───── Records provided ─────

Definition has_verdict (v : string) (c : Claim) : bool := String.eqb (verdict c) v.
Definition has_severity (s : string) (c : Claim) : bool := String.eqb (severity c) s.

(** Truthiness of a list *)
Definition nonempty {A} (l : list A) : bool :=
  match l with [] => false | _ :: _ => true end.

(** [_warning_level(illusions, down_svcs)] *)
Definition _warning_level (illusions0 : list Claim) (down_svcs : list string)
  : string :=
  if nonempty down_svcs
     || existsb (has_severity SEVERITY_HIGH)
                (List.filter (has_verdict ILLUSION) illusions0)
  then "RED"
  else if existsb (has_severity SEVERITY_MEDIUM)
                  (List.filter (has_verdict ILLUSION) illusions0)
  then "AMBER"
  else "GREEN".

(** [[name for name, s in reality.services.items() if not s.reachable]];
    the order of the names is that of [map_to_list], the level only
    reads whether the list is empty. *)
Definition down_services (reality : RealitySnapshot) : list string :=
  map fst (List.filter (fun kv : string * ServiceState => negb (reachable (snd kv)))
                       (map_to_list (services reality))).

(** [synthesize(reality, illusion_claims)] *)
Definition synthesize (reality : RealitySnapshot) (illusion_claims : list Claim)
  : OrientationBriefing :=
  let illusions0 := List.filter (has_verdict ILLUSION) illusion_claims in
  let unverif := List.filter (has_verdict UNVERIFIABLE) illusion_claims in
  let verified := List.filter (has_verdict VERIFIED) illusion_claims in
  let down_svcs := down_services reality in
  let warn_level := _warning_level illusions0 down_svcs in
  mkBriefing (scanned_at reality) illusions0 unverif verified
             (length illusions0) warn_level.

End Engine.

(* ===================================================================== *)
(** ** api.py: the single-slot briefing cache                            *)
(* ===================================================================== *)

Module Api.
Import Scanner Detector Engine.

(** The two module globals.  Instants are microseconds since the epoch,
    the resolution of [datetime]. *)
Record Cache := mkCache {
  _cached_briefing : option OrientationBriefing;
  _cached_at : option Z
}.

Definition CACHE_TTL_SECONDS : Z := 60.

(** [(now - _cached_at).total_seconds() < CACHE_TTL_SECONDS]: the
    difference counts whole microseconds, so the quotient by 10^6 is
    below the integer TTL exactly when the count is below TTL * 10^6. *)
Definition within_ttl (now cached_at : Z) : bool :=
  (now - cached_at <? CACHE_TTL_SECONDS * 1000000)%Z.

(** What one request reads from outside: the clock at its first line,
    and what [full_scan] and the knowledge base return if it gets as
    far as calling them. *)
Record Request := mkRequest {
  force_refresh : bool;
  now : Z;
  scan : RealitySnapshot;
  entries : list Entry
}.

(** The guard of the early return: the cached briefing when the request
    does not force a refresh, both globals are set and the slot is
    younger than the TTL. *)
Definition cache_hit (rq : Request) (cache : Cache) : option OrientationBriefing :=
  if force_refresh rq then None
  else
    match _cached_briefing cache, _cached_at cache with
    | Some cached, Some cached_at =>
        if within_ttl (now rq) cached_at then Some cached else None
    | _, _ => None
    end.

(** [_get_briefing(force_refresh)]: the value returned ([None] if
    [detect_illusions] raised) and the cache afterwards. *)
Definition _get_briefing (rq : Request) (cache : Cache)
  : option OrientationBriefing * Cache :=
  match cache_hit rq cache with
  | Some cached => (Some cached, cache)
  | None =>
      match detect_illusions (entries rq) (scan rq) with
      | Some claims =>
          let briefing := synthesize (scan rq) claims in
          (Some briefing, mkCache (Some briefing) (Some (now rq)))
      | None => (None, cache)
      end
  end.

End Api.

(* ===================================================================== *)
(** ** Vocabulary of the properties                                      *)
(* ===================================================================== *)

Import Scanner Detector Engine Api.

(** The order of the levels: GREEN < AMBER < RED. *)
Definition level_rank (l : string) : nat :=
  if String.eqb l "RED" then 2
  else if String.eqb l "AMBER" then 1
  else 0.

(** Some service of the snapshot is unreachable. *)
Definition some_service_down (reality : RealitySnapshot) : Prop :=
  exists n s, services reality !! n = Some s /\ reachable s = false.

(** Some claim of the list is an ILLUSION of the given severity. *)
Definition some_illusion (sev : string) (claims : list Claim) : Prop :=
  exists c, In c claims /\ verdict c = ILLUSION /\ severity c = sev.

(** The snapshot with the state of service [n] set to [s]. *)
Definition with_service (n : string) (s : ServiceState) (reality : RealitySnapshot)
  : RealitySnapshot :=
  mkRealitySnapshot (scanned_at reality) (git reality)
                    (<[n := s]> (services reality)) (filesystem reality).

(** The first claim of a list with a given deduplication key. *)
Definition first_with_key (k : string * string) (l : list Claim) : option Claim :=
  List.find (fun x => bool_decide (dedup_key x = k)) l.

(** The order on sort keys: pairs compared first component first. *)
Definition key_le (a b : nat * nat) : Prop :=
  (fst a < fst b)%nat \/ (fst a = fst b /\ (snd a <= snd b)%nat).

(** The order the output of [detect_illusions] is sorted by. *)
Definition claim_le (a b : Claim) : Prop := key_le (sort_key a) (sort_key b).

(** The head of a repository entry is set, is not empty and, compared
    without case, starts with the expected token. *)
Definition head_matches (expected : string) (kv : string * GitState) : Prop :=
  exists h, head_commit (snd kv) = Some h /\ h <> ""
            /\ exists rest, Py.lower h = Py.lower expected +:+ rest.

(** The repositories of a snapshot that have a (non-empty) head, in the
    order of the snapshot, each with that head. *)
Fixpoint repositories_with_head (gits : list (string * GitState))
  : list (string * string) :=
  match gits with
  | [] => []
  | (repo, g) :: rest =>
      match head_commit g with
      | Some h => if decide (h = "") then repositories_with_head rest
                  else (repo, h) :: repositories_with_head rest
      | None => repositories_with_head rest
      end
  end.

(** A character Python prints as itself between single quotes: printable
    ASCII other than the single quote and the backslash. *)
Definition plain_char (c : ascii) : bool :=
  Py.between 32 126 c && negb (Ascii.eqb c Py.squote)
  && negb (Ascii.eqb c Py.backslash).

Definition quoted (s : string) : string := "'" +:+ s +:+ "'".

(** The text of a mapping from names to heads: ['name': 'head'] items
    separated by a comma and a space, between braces. *)
Fixpoint mapping_items (d : list (string * string)) : string :=
  match d with
  | [] => ""
  | [kv] => quoted (fst kv) +:+ ": " +:+ quoted (snd kv)
  | kv :: rest =>
      quoted (fst kv) +:+ ": " +:+ quoted (snd kv) +:+ ", " +:+ mapping_items rest
  end.

Definition mapping_text (d : list (string * string)) : string :=
  "{" +:+ mapping_items d +:+ "}".

(** A snapshot with one repository that has a head and one whose path
    is missing. *)
Definition one_headless_reality : RealitySnapshot :=
  mkRealitySnapshot 0
    [("coach", mkGitState "coach" "/srv/coach" true (Some "fffffff")
                          (Some "master") [] [] [] None None);
     ("lxr", scan_repo (mkWorld (fun _ => false) (fun _ _ => None))
                       "lxr" "/srv/lxr")]
    ∅ [].

(** A degraded probe result: unavailable, no head, a non-empty error. *)
Definition degraded (s : GitState) : Prop :=
  available s = false /\ head_commit s = None
  /\ exists e, git_error s = Some e /\ e <> "".

(** The four queries [scan_repo] issues on an existing path whose head
    query succeeds. *)
Definition issued_queries (w : World) (path : string) : list (list string) :=
  [Q_HEAD; Q_BRANCH; Q_STATUS; Q_AHEAD_BEHIND (_git w Q_BRANCH path)].

(** A machine on which every path exists and git answers the head query
    only: every other invocation raises. *)
Definition head_only_world : World :=
  mkWorld (fun _ => true)
          (fun cmd _ =>
             if decide (cmd = "git" :: Q_HEAD) then Some (0%Z, "abc1234")
             else None).

(** A machine on which no path exists. *)
Definition empty_world : World := mkWorld (fun _ => false) (fun _ _ => None).

(** The shape of every extracted claim, by the rule that produced it. *)
Definition extracted_shape (c : Claim) : Prop :=
  verdict c = UNVERIFIABLE /\ actual_value c = None /\ note c = None /\
  ((claim_type c = "git_commit" /\ severity c = SEVERITY_LOW)
   \/ (claim_type c = "service_health" /\ severity c = SEVERITY_LOW /\
       exists sname, expected_value c = sname +:+ ":UP" /\
                     (sname = "lxr-5" \/ sname = "coach" \/ sname = "lxr" \/ sname = "ui"))
   \/ (claim_type c = "bug_active" /\ severity c = SEVERITY_HIGH /\
       expected_value c = "bug:present")
   \/ (claim_type c = "file_exists" /\ severity c = SEVERITY_LOW)).

(** Requests served one after another on the same cache: the values
    returned, in order, and the cache at the end. *)
Fixpoint serve (rqs : list Request) (cache : Cache)
  : list (option OrientationBriefing) * Cache :=
  match rqs with
  | [] => ([], cache)
  | rq :: rest =>
      let '(b, cache') := _get_briefing rq cache in
      let '(bs, cache'') := serve rest cache' in
      (b :: bs, cache'')
  end.

(** Sample data for the worked examples. *)
Definition sample_request (t : Z) (head : string) : Request :=
  mkRequest false t
    (mkRealitySnapshot (t + 5) [("coach", mkGitState "coach" "/srv/coach" true
                                            (Some head) (Some "master")
                                            [] [] [] None None)]
                       ∅ [])
    [("1", "current focus", "status", "branch master at 1a2b3c4")].


Definition sample_service (n : string) (up : bool) : ServiceState :=
  mkServiceState n ("https://" +:+ n) up
                 (if up then Some 200%Z else None)
                 (if up then Some "41.7" else None)
                 None None
                 (if up then None else Some "timed out").

Definition sample_repo (n h : string) : GitState :=
  mkGitState n ("/srv/" +:+ n) true (Some h) (Some "master") [] [] [] None None.

Definition sample_reality : RealitySnapshot :=
  mkRealitySnapshot 1000000
    [("coach", sample_repo "coach" "1a2b3c4d5e"); ("lxr", sample_repo "lxr" "FFFFFFF")]
    {[ "coach" := sample_service "coach" false ]}
    [("coach/notes.md", false)].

─────

• **Assigned task**: Will you return exactly the lines above from the one with "c = SEVERITY_LOW /\" down to the one with "[] [] [] None None)]", counting both as part of the range?

• **Response to this task**:
   \/ (claim_type c = "service_health" /\ severity c = SEVERITY_LOW /\
       exists sname, expected_value c = sname +:+ ":UP" /\
                     (sname = "lxr-5" \/ sname = "coach" \/ sname = "lxr" \/ sname = "ui"))
   \/ (claim_type c = "bug_active" /\ severity c = SEVERITY_HIGH /\
       expected_value c = "bug:present")
   \/ (claim_type c = "file_exists" /\ severity c = SEVERITY_LOW)).

(** Requests served one after another on the same cache: the values
    returned, in order, and the cache at the end. *)
Fixpoint serve (rqs : list Request) (cache : Cache)
  : list (option OrientationBriefing) * Cache :=
  match rqs with
  | [] => ([], cache)
  | rq :: rest =>
      let '(b, cache') := _get_briefing rq cache in
      let '(bs, cache'') := serve rest cache' in
      (b :: bs, cache'')
  end.

(** Sample data for the worked examples. *)
Definition sample_request (t : Z) (head : string) : Request :=
  mkRequest false t
    (mkRealitySnapshot (t + 5) [("coach", mkGitState "coach" "/srv/coach" true
                                            (Some head) (Some "master")
                                            [] [] [] None None)]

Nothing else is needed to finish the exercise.